• _PROBLEM DESCRIPTION_
In the records below, find each line that holds "calculus" and return it.

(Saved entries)
==============================

(* ===== verification/Json.v ===== *)
(** * Json: the output tree

    [apps/sel4bench/src/json.c].  The jansson library is outside the sources:
    it is the class [Jansson], whose laws are the documented behaviour of the
    calls the program makes (with memory available).  A value is a node of a
    store and is referred to by its address, because the code adds an array to
    an object first and fills it afterwards. *)

From S2P Require Import Prelude Platform Memory Floats Collect Stats.

#[global] Open Scope string_scope.
#[global] Open Scope list_scope.
#[global] Open Scope Z_scope.

(** ** The library interface *)

Inductive jnode :=
  | JObject (members : list (string * positive))
  | JArray (elements : list positive)
  | JString (s : string)
  | JInteger (z : Z)
  | JReal (x : spec_float)
  | JBool (b : bool)
  | JNull.

(** Replace the value of a key, or add the key at the end. *)
Fixpoint set_assoc {A} (k : string) (v : A) (l : list (string * A)) : list (string * A) :=
  match l with
  | [] => [(k, v)]
  | (k', v') :: l => if decide (k' = k) then (k, v) :: l else (k', v') :: set_assoc k v l
  end.
(* ===== verification/ReportProofs.v ===== *)
(** * ReportProofs: what the reports contain

    A small calculus over the [world] of Reports (the arrays that are live, the
    variables in scope, the document being built), and the reports of five
    benchmarks: fault, scheduler, smp, ipc and sync. *)

From S2P Require Import Prelude Platform Memory Floats Collect Stats Summary Processing Json IpcParams AppParams Reports.

(** ** The calculus *)
Section calculus.
Context `{Platform} `{Jansson}.

(** [ts] are the sets the array [a] has so far. *)
Definition doc (a : positive) (w : world) (ts : list json) : Prop :=
  ∃ F, open_arr (jnodes (w_json w)) a F ts.

(** The arrays of [m] are live in [w]. *)
Definition live (w : world) (m : gmap positive (list Z)) : Prop := m ⊆ blocks (w_heap w).

(** Nothing but the document changes. *)
Definition same_mem (w w' : world) : Prop := w_heap w' = w_heap w ∧ w_frame w' = w_frame w.

Lemma live_holds w m b l : live w m → m !! b = Some l → holds (w_heap w) b l.
Proof. intros Hm Hb. by eapply lookup_weaken. Qed.

Lemma wp_new_array (Q : option positive → world → Prop) w :
  (∀ a w', doc a w' [] → same_mem w w' → Q (Some a) w') → wp new_array Q w.
Proof.
  intros HQ. unfold wp, new_array, in_json.
  destruct (new_open_arr (w_json w)) as (a & j' & Hrun & _ & _ & Hopen).
  rewrite Hrun. apply HQ; [by exists ∅|done].
Qed.

Lemma wp_set_var var rs (Q : unit → world → Prop) w :
  Q tt (World _ (w_heap w) (<[var := rs]> (w_frame w)) (w_json w)) → wp (set_var var rs) Q w.
Proof. done. Qed.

==============================

• _OUTPUT BELOW_
    A small calculus over the [world] of Reports (the arrays that are live, the
(** ** The calculus *)
Section calculus.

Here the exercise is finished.